**DATASET RECORDS**
=-=-=
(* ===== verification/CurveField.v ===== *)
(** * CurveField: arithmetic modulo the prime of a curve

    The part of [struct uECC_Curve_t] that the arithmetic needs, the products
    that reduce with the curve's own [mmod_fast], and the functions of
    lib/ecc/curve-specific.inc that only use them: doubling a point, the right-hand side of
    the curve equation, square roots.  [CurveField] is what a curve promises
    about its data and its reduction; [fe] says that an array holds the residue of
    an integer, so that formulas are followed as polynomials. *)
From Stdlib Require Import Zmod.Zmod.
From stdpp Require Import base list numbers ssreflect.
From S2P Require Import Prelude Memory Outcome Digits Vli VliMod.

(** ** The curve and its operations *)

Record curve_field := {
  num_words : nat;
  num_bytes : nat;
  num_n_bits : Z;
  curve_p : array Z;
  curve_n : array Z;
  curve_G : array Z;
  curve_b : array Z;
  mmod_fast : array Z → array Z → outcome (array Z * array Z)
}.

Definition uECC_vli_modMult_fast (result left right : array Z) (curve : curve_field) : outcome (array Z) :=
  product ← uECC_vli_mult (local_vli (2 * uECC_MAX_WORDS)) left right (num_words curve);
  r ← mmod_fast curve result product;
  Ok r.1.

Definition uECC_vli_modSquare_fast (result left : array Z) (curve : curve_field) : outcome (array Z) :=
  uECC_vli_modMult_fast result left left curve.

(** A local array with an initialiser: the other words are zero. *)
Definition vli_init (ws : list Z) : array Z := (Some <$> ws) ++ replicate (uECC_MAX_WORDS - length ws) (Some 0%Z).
=-=-=
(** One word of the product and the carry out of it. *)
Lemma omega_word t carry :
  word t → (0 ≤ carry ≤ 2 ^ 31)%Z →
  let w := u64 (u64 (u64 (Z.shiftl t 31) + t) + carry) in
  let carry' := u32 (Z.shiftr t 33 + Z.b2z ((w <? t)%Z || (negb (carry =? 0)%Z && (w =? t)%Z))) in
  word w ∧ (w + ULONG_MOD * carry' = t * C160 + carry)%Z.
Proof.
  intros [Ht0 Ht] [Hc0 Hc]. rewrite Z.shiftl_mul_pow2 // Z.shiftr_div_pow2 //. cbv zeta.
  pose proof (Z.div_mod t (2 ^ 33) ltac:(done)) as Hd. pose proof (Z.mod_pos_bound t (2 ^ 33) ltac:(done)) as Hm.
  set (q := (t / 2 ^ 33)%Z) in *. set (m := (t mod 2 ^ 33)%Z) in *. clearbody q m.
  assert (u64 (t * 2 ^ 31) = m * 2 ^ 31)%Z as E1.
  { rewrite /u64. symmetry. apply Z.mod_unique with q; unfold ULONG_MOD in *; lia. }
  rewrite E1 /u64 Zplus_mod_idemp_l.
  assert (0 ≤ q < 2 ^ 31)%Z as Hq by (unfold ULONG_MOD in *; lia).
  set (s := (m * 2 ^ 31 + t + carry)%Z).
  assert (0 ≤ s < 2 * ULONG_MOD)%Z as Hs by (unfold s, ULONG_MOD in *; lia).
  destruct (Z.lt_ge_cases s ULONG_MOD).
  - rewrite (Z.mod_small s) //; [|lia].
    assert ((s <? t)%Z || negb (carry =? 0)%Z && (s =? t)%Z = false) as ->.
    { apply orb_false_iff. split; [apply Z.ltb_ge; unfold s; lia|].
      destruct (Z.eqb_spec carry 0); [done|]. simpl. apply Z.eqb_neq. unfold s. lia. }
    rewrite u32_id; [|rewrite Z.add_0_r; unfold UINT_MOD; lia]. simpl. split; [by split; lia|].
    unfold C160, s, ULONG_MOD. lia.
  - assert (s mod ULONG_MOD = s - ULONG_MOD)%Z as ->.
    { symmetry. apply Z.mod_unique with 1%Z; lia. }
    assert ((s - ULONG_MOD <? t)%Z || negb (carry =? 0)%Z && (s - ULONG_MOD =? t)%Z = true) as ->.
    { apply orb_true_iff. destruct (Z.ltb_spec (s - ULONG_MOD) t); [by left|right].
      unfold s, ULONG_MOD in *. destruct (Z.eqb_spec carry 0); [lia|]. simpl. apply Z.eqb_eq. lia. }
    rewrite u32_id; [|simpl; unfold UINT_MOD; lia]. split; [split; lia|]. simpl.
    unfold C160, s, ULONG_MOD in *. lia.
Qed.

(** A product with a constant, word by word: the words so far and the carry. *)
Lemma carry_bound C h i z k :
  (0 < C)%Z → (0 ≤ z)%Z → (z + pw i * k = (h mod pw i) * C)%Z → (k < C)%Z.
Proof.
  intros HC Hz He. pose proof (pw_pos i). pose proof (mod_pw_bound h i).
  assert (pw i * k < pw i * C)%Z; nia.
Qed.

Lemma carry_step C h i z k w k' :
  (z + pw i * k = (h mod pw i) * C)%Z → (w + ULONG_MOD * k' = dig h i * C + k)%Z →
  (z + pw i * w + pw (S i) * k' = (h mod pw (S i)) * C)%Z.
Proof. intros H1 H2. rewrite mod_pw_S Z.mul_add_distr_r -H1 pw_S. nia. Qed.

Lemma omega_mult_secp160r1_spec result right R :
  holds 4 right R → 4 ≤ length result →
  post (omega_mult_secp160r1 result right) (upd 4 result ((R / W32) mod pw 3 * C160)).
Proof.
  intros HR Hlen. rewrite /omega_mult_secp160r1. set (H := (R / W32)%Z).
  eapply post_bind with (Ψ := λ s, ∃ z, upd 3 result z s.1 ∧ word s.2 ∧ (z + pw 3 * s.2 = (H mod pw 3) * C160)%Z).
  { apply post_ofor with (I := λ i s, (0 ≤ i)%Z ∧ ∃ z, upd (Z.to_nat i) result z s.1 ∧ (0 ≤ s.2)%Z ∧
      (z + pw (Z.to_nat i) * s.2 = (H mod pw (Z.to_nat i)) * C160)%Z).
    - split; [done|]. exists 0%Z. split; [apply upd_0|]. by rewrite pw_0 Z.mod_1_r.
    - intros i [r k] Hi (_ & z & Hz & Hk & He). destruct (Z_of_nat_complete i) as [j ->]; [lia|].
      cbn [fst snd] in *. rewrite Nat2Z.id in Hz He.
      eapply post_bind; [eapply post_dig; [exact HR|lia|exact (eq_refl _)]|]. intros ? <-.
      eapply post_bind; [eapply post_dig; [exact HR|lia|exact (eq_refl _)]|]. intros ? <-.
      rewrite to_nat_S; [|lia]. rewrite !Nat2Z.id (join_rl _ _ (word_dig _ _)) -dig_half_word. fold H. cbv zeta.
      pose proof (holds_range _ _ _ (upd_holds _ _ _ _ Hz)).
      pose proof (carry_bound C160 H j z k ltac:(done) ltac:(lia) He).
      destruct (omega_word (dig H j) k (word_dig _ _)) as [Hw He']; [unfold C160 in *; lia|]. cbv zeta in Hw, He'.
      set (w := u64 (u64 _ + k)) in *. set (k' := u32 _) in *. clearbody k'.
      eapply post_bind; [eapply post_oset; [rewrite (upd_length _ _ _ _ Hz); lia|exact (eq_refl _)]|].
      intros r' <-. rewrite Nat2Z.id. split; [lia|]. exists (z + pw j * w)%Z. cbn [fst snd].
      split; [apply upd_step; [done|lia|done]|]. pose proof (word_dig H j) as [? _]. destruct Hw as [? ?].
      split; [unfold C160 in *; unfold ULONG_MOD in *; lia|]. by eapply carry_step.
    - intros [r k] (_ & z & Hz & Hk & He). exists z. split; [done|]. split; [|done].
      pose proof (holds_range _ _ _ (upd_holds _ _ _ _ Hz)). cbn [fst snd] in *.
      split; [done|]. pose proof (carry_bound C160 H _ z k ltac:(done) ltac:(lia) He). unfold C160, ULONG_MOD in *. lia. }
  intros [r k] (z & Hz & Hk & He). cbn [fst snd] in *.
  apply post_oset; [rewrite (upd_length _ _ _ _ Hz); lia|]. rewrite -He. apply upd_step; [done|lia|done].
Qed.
=-=-=
Begin at the line above that has "product ← uECC_vli_mult" and stop after the line that has "Definition vli_init (ws", copying each line exactly and adding nothing else.

  product ← uECC_vli_mult (local_vli (2 * uECC_MAX_WORDS)) left right (num_words curve);
  r ← mmod_fast curve result product;
  Ok r.1.

Definition uECC_vli_modSquare_fast (result left : array Z) (curve : curve_field) : outcome (array Z) :=
  uECC_vli_modMult_fast result left left curve.

(** A local array with an initialiser: the other words are zero. *)
Definition vli_init (ws : list Z) : array Z := (Some <$> ws) ++ replicate (uECC_MAX_WORDS - length ws) (Some 0%Z).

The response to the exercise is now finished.